All donations to this project are gratefully received by the Trust and can be made on this web site or by:

DIRECT CREDIT: Franklin Zoo Charitable Trust, National Bank of NZ, Papakura Branch 06-0401-0327303-00

BY POST: Franklin Zoo Charitable Trust, 83 Ridge Road RD 4, Tuakau, Auckland 2694 (Please reference your name and phone number so that we can contact you to provide you with a Trust receipt)

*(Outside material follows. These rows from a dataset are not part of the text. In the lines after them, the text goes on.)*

Lemma wp_alloc_slot F me s phs :
  Inv (mkG s phs) → phs !! me = Some (false, Run) → F ∨ ptable_free s →
  wp F (alloc_slot me)
    (λ r s', match r with
             | None => Inv (mkG s' phs)
             | Some np => Inv (mkG s' (<[me := (false, Forking np)]> phs))
             end) s.
Proof.
  intros HI Hph Hfree. pose proof (lookup_lt_Some _ _ _ Hph) as Hlt. unfold alloc_slot.
  eapply wp_critical; [done..|]. intros s1 HI1 _. apply wp_bind.
  assert (<[me := (true, Run)]> phs !! me = Some (true, Run)) as Hph1
    by (by apply list_lookup_insert_eq).
  pose proof HI1 as [HT1 _].
  destruct (tbl_alloc _ (ti_tbl _ _ _ _ HT1))
    as [Hn|(i & pr & pg & t1 & t2 & H1 & Hv & H2 & Htbl & Hvs)]; simpl in *.
  - eapply (wp_on_pt F _ _ None); [done|].
    eapply wp_mono; [by eapply wp_unlock|]. intros r s2 [-> HI2]. by rewrite insert_phase in HI2.
  - eapply (wp_on_pt F _ _ (Some i)); [done|]. apply wp_bind. eapply wp_write_proc; [done|].
    apply wp_bind, wp_gets, wp_bind.
    assert (Inv (mkG (with_pt t2 s1) (<[me := (true, Forking i)]> phs))) as HI2.
    { rewrite <- (list_insert_twice phs me _ (true, Run)).
      eapply Inv_slot_change; eauto; try done; by left. }
    destruct (views_lookup_inv t2 i (EMBRYO, pr, pg)) as (p & Hp & _).
    { rewrite Hvs. apply list_lookup_insert_eq. by eapply lookup_lt_Some. }
    eapply (wp_write_same F (with_pt t2 s1)); [done|done|done|done|]. intros s3 -> HI3.
    apply wp_bind, wp_modify, wp_bind.
    eapply (wp_release_ptable F me _ (<[me := (true, Forking i)]> phs) (Forking i));
      [exact HI3|by apply list_lookup_insert_eq|done|].
    intros s4 HI4 _. apply wp_ret. by rewrite list_insert_twice in HI4.
Qed.

(** Writes to a slot that is not live. *)
Lemma wp_write_dead F s phs i p f Q :
  Inv (mkG s phs) → procs (k_pt s) !! i = Some p → live (p_state p) = false →
  p_state (f p) = p_state p → p_next (f p) = p_next p →
  (∀ s', s' = with_pt (set_procs (<[i := f p]> (procs (k_pt s))) (k_pt s)) s →
     Inv (mkG s' phs) → Q tt s') →
  wp F (write_proc i f) Q s.
Proof.
  intros HI Hp Hl Hst Hn HQ. pose proof HI as [HT _].
  destruct (tbl_write (k_pt s) i p f) as (t' & Ht & Htbl & Hvs & ->);
    rewrite ?Hst; try done; [apply (ti_tbl _ _ _ _ HT)|by intros E; rewrite E in Hl| |].
  { intros E. by rewrite E in Hl. }
  eapply wp_write_proc; [done|]. apply HQ; [done|]. apply Inv_states; [done|done|].
  intros j. rewrite Hvs, (state_in_insert _ _ _ _ _ (views_lookup _ _ _ Hp)).
  case_decide; [|done]. subst. rewrite (state_in_views _ _ _ Hp). simpl. by rewrite Hst.
Qed.

Lemma Inv_embryo s phs me b a np :
  Inv (mkG s phs) → phs !! me = Some (b, a) → fork_of a = Some np →
  ∃ p, procs (k_pt s) !! np = Some p ∧ p_state p = EMBRYO.
Proof.
  intros HI Hph Hf. destruct (Inv_cpu _ _ _ _ _ HI Hph) as (c & Hc & Hact).
  assert (state_in (views (k_pt s)) np = Some EMBRYO) as Hst.
  { destruct a; simpl in Hf; try done; by apply Hact. }
  unfold state_in in Hst. destruct (views (k_pt s) !! np) as [w|] eqn:Hw; [|done].
  destruct (views_lookup_inv _ _ _ Hw) as (p & Hp & ->). exists p. split; [done|]. simpl in Hst.
  congruence.
Qed.

(** The new stack of slot [np]. *)
Lemma Inv_new_stack s phs me np :
  Inv (mkG s phs) → phs !! me = Some (false, Forking np) →
  Inv (mkG (with_konts (<[np := KForkret]> (k_konts s)) s) (<[me := (false, ForkStack np)]> phs)).
Proof.
  intros HI Hph. pose proof HI as [HT HL]. simpl in *.
  destruct (Inv_cpu _ _ _ _ _ HI Hph) as (c & Hc & Hact).
  destruct (Inv_embryo _ _ _ _ _ np HI Hph eq_refl) as (p & Hp & Hst).
  pose proof (state_in_views _ _ _ Hp) as Hsi. rewrite Hst in Hsi.
  assert (np < length (k_konts s))%nat as Hb.
  { rewrite (ti_konts _ _ _ _ HT). destruct (ti_tbl _ _ _ _ HT) as (? & ? & (_ & _ & _ & _ & <-) & _).
    by eapply lookup_lt_Some. }
  split; simpl; [|eapply LInv_relabel; eauto; by intros [|]].
  rewrite <- (list_insert_id (c_proc <$> k_cpus s) me (c_proc c)) by eauto using Inv_cps.
  destruct (Inv_cpu _ _ _ _ _ HI Hph) as (c' & Hc' & (cur & Hcur & Hrun) & Hf). simplify_eq.
  eapply TInv_move; eauto using Inv_cps; try done.
  - apply (ti_tbl _ _ _ _ HT).
  - intros i Hi. destruct (decide (c_proc c = Some i)); auto.
  - rewrite length_insert. apply (ti_konts _ _ _ _ HT).
  - intros i st Hi Hl. rewrite list_lookup_insert_ne; [by eapply (ti_kont _ _ _ _ HT)|].
    intros <-. rewrite Hsi in Hi. by injection Hi as <-.
  - intros n [= <-]. by apply list_lookup_insert_eq.
  - intros d n Hd Hr. rewrite list_lookup_insert_ne; [done|]. intros <-.
    eapply (not_refers _ _ _ _ me _ _ _ np EMBRYO HT Hph);
      [eauto using Inv_cps|done|by right; left|exact Hd|done].
Qed.

Lemma wp_alloc_stack F me s phs np fr tr :
  Inv (mkG s phs) → phs !! me = Some (false, Forking np) →
  wp F (alloc_stack fr tr np)
    (λ r s', match r with
             | None => Inv (mkG s' (<[me := (false, Run)]> phs))
             | Some _ => Inv (mkG s' (<[me := (false, ForkStack np)]> phs))
             end) s.
Proof.
  intros HI Hph. destruct (Inv_embryo _ _ _ _ _ np HI Hph eq_refl) as (p & Hp & Hst).
  unfold alloc_stack. apply wp_bind. unfold on_km. apply wp_zoom. unfold wp at 1.
  destruct (kalloc (k_km s)) as [kstack k]. apply wp_bind.
  eapply (wp_write_same F (with_km k s) phs); [exact HI|exact Hp|done|done|]. intros s1 Hs1 HI1.
  assert (procs (k_pt s1) !! np = Some (set_kstack kstack p)) as Hp1 by (subst s1; solve_slot).
  clear Hs1. destruct (kstack =? 0).
  - pose proof HI1 as [HT1 _].
    pose proof (views_lookup _ _ _ Hp1) as Hv. unfold view_of in Hv. simpl in Hv. rewrite Hst in Hv.
    destruct (tbl_free _ _ _ _ _ (ti_tbl _ _ _ _ HT1) Hv) as (t1 & t2 & H1 & H2 & Htbl & Hvs);
      [done..|].
    apply wp_bind. eapply wp_write_proc; [done|]. apply wp_bind.
    eapply (wp_on_pt F _ _ 0); [done|]. apply wp_ret.
    change (Inv (mkG (with_pt t2 s1) (<[me := (false, Run)]> phs))).
    eapply (Inv_slot_change _ phs me false (Forking np) Run t2 np); eauto; done.
  - apply wp_bind. eapply (wp_write_same F _ phs); [exact HI1|exact Hp1|done|done|]. intros s2 -> HI2.
    apply wp_bind, wp_modify, wp_bind.
    eapply (wp_write_same F _ phs); [exact HI2|solve_slot|done|done|]. intros s3 -> HI3.
    apply wp_bind, wp_modify, wp_bind, wp_modify, wp_bind, wp_modify, wp_ret.
    eapply (Inv_new_stack _ phs); [exact HI3|done].
Qed.

Lemma wp_acquire_with_pt F me l t s Q :
  wp F (acquire_lock me l) (λ u s', Q u (with_pt t s')) s →
  wp F (acquire_lock me l) Q (with_pt t s).
Proof.
  unfold wp, acquire_lock, bind, mycpu, get_lock, gets, lift. simpl. unfold bind, gets. simpl.
  destruct (k_cpus s !! me) as [c|]; simpl; [|done].
  destruct (k_locks s !! l) as [lk|]; simpl; [|done].
  by destruct (acquire me c lk) as [[c' lk']| | |].
Qed.

(** Slot [np] is the embryo [p]. *)
Definition embryo s phs np p : Prop :=
  Inv (mkG s phs) ∧ procs (k_pt s) !! np = Some p ∧ p_state p = EMBRYO.

Lemma wp_write_np F s phs np p f Q :
  embryo s phs np p → p_state (f p) = p_state p → p_next (f p) = p_next p →
  (∀ s', embryo s' phs np (f p) → Q tt s') → wp F (write_proc np f) Q s.
Proof.
  intros (HI & Hp & Hst) Hs Hn HQ. eapply wp_write_dead; [done|done|by rewrite Hst|done|done|].
  intros s' -> HI'. apply HQ. split_and!; [done|solve_slot|congruence].
Qed.

Lemma wp_fork_abort me s phs np p kend :
  embryo s phs np p → phs !! me = Some (false, ForkStack np) →
  wp True (fork_abort kend me np) (λ _ s', Inv (mkG s' (<[me := (false, Run)]> phs))) s.
Proof.
  intros (HI & Hp & Hst) Hph. pose proof (lookup_lt_Some _ _ _ Hph) as Hlt. unfold fork_abort.
  apply wp_bind. eapply wp_read_proc; [done|]. apply wp_bind, wp_on_km. intros [] k.
  apply wp_bind. eapply (wp_write_np True (with_km k s) phs np p); [done|done|done|].
  intros s1 (HI1 & Hp1 & Hst1). pose proof HI1 as [HT1 _].
  pose proof (views_lookup _ _ _ Hp1) as Hv. unfold view_of in Hv. rewrite Hst1 in Hv.
  destruct (tbl_free _ _ _ _ _ (ti_tbl _ _ _ _ HT1) Hv) as (t1 & t2 & H1 & H2 & Htbl & Hvs);
    [done..|]. simpl in H1, Htbl, Hvs.
  apply wp_bind. eapply wp_write_proc; [done|]. apply wp_bind, wp_acquire_with_pt.
  eapply wp_acquire_ptable; [done..|by left|done|]. intros s2 HI2 (Hpt2 & Hks2 & _) _ _.
  apply wp_bind. eapply (wp_on_pt True _ _ 0 t2); [done|].
  assert (Inv (mkG (with_pt t2 s2) (<[me := (true, Run)]> phs))) as HI3.
  { rewrite <- (list_insert_twice phs me _ (true, ForkStack np)).
    eapply (Inv_slot_change _ _ me true (ForkStack np) Run t2 np); eauto; rewrite ?Hpt2; try done.
    - by apply list_lookup_insert_eq.
    - by right. }
  apply wp_bind. eapply (wp_release_ptable True me _ (<[me := (true, Run)]> phs) Run);
    [exact HI3|by apply list_lookup_insert_eq|done|].
  intros s4 HI4 _. apply wp_ret. by rewrite list_insert_twice in HI4.
Qed.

Meet Mila, an ex circus African elephant. Mila  started her retirement with us in order to learn independence and free choice thinking and to just be an elephant again and her rehabilitation is progressing well. She is 40 years old and is in great health. Check out her trunk, an elephant’s trunk is actually a long nose and a lip fused, it’s used for smelling, breathing, trumpeting, drinking, and also for grabbing things—especially a potential meal. The trunk alone contains about 100,000 different sub unit muscles. African elephants have two fingerlike features on the end of their trunk that they can use to grab small items. (Asian elephants have one.) Elephants eat roots, grasses, leaves, fruit, and bark, and they eat a lot of these things. An adult elephant can consume up to 300 pounds (136 kilograms) of food in a single day. 

These hungry animals do not sleep much, and they roam over great distances while foraging for the large quantities of food that they require to sustain their massive bodies. This is why the program we have designed for Jumbo involves 24 hour care with activities all day and night. An elephant can sleep as little as two hours every day so we need to keep her occupied.